Since then, Thomas has won roles for an array of the company’s trans and nonbinary clients including Zoey Luna (a lead in the 2020 film The Craft: Legacy), Shannon Gibbs (Jackass 4.5) and Emmett Preciado (Good Trouble). “She cares about the job part of it and she cares about the emotions of every single one of the people whom she represents,” Luna says of her manager.
Adds Blumhouse head of casting Terri Taylor, who worked with Transgender Talent on The Craft: Legacy, “Ann’s access to the transgender and nonbinary acting community is a valuable resource in our continued pursuit for authentic onscreen representation. She has great taste in actors and employs a nurturing and holistic approach to managing her clients.”
From shows like Pose to Euphoria and the new Queer as Folk, trans characters — played by trans actors — are more prevalent today. According to GLAAD’s Where We Are on TV Report 2021-2022, there were 42 transgender characters across broadcast, cable and streaming in the period studied, up 13 characters from the previous year.
In sharp contrast, there were zero trans characters in wide-release films in 2020, per GLAAD. “TV is very supportive and inclusive,” says Thomas. “But when it comes to international distribution of a film, a major distributor can’t put trans [characters] in there and go out to wide release [in countries like] Saudi Arabia. One of the Marvel movies, Eternals, got banned in Saudi Arabia because there was one scene about a gay relationship.”
Because of the lack of representation in studio films, Thomas often pushes for her clients to go out for roles in which they do not play trans characters. That’s the course she pursued for trans male actor and former client Zach Barack, who won a role as a classmate of Peter Parker in 2019’s Spider-Man: Far From Home. In the film, the character’s gender identity was not discussed. Barack was heralded in media coverage as Marvel’s first openly transgender actor, while at the same time, recalls Thomas, “The movie didn’t get a single frame knocked out of it anywhere in the world.” Transgender Talent also has a consulting division that works with productions on portrayals of trans topics and characters, as well as music and voiceover divisions.
In 2021, Pose star Jason Rodriguez and business partner Ricardo Sebastián launched Arraygency, a New York-based management company representing queer, BIPOC and trans models, singers and dancers. The impetus was to find a “way of giving work to folks in our community,” says Rodriguez, who recalls meeting with “a talent who [told] me about working a professional gig and not getting paid anything. I said, ‘We need to make this happen. Let’s create this agency that’s needed for Black and brown queer trans folks. They need representation. We launched a company that represents the underrepresented.”
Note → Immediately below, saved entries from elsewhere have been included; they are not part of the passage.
Lemma mem_handle_message_long (g : grid) (fs : list (option exn))
      (clk : datetime) (text : str) :
  (3 <= len (strip (fst (parse_message text))))%nat ->
  exists w1,
    Transport.handle_message connected text
                             (faulty_world g (None :: None :: fs) clk)
    = Transport.deliver
        (task_recorded (fst (parse_message text)) (snd (parse_message text)))
        w1
    /\ store w1
       = reported_rows g
         ++ [task_row clk (fst (parse_message text)) (snd (parse_message text))]
    /\ faults w1 = fs /\ outbox w1 = []
    /\ logs w1
       = [(INFO, u "✅ Task added to Google Sheet: "
                 ++ fst (parse_message text))].
Proof.
  intros Hlong. apply Nat.ltb_ge in Hlong.
  unfold Transport.handle_message, try_except.
  destruct (parse_message text) as [task status]. cbn [fst snd] in *.
  rewrite Hlong.
  destruct (mem_add_task_then g fs clk task status)
    as (w1 & Hadd & Hstore & Hf & Hout & Hlog).
  exists w1. split; [|now repeat split].
  unfold bind at 1. rewrite Hadd. apply reply_then_except.
Qed.

(** X17. With a connected manager, a message whose description has
    three characters or more, and a transport on which the two requests
    and the reply go through: the sheet in memory gains exactly the row
    [date, time, description, status, ''] below the rows that
    [get_all_values] reports, and the one reply is the confirmation that
    names the description and the status of that row. *)
Theorem mem_handle_message_records (g : grid) (clk : datetime) (text : str)
  (Hlong : (3 <= len (strip (fst (parse_message text))))%nat) :
  exists w',
    Transport.handle_message connected text
                             (faulty_world g [None; None; None] clk)
    = (inl tt, w')
    /\ store w'
       = reported_rows g
         ++ [[strftime_Ymd clk; strftime_HM clk;
              fst (parse_message text); snd (parse_message text); []]]
    /\ outbox w'
       = [task_recorded (fst (parse_message text)) (snd (parse_message text))].
Proof.
  destruct (mem_handle_message_long g [None] clk text Hlong)
    as (w1 & Hrun & Hstore & Hf & Hout & _).
  rewrite Hrun. unfold Transport.deliver. rewrite Hf.
  eexists. split; [reflexivity|].
  cbn [store outbox add_reply set_faults]. rewrite Hstore, Hout. now split.
Qed.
The pair, who have worked with clients including Ulta Beauty, COS apparel and SNS, tell THR they are about to move into representing actors as well. “We’re quadrupling our client roster, “says Sebastián.
For them, looking out for the mental well-being of their clients is paramount, especially when it comes to use of correct pronouns. “Just one moment of being misgendered,” says Rodriguez, “[can mean] not being able to show up 100 percent to succeed at a job.”
Thomas also notes that the preparedness and training of many trans actors has increased in recent years, the result of social change. In past decades, says Thomas, “Very few [aspiring actors] were getting the support of their parents. They were getting kicked out of their homes when they were 14 and ending up on the street and homeless. [Even today], up to 40 percent of our homeless youth are LGBTQ. We’ve been so squashed by society. So how would they get any school and get any training?”
That’s changed as more — though certainly not all — parents have become accepting of their trans children. “It’s only in the last couple of years that we’re seeing a lot more trans and nonbinary actors who are really good, graduating university with BFAs and MFAs and so on,” says Thomas. “We’re only just getting there.”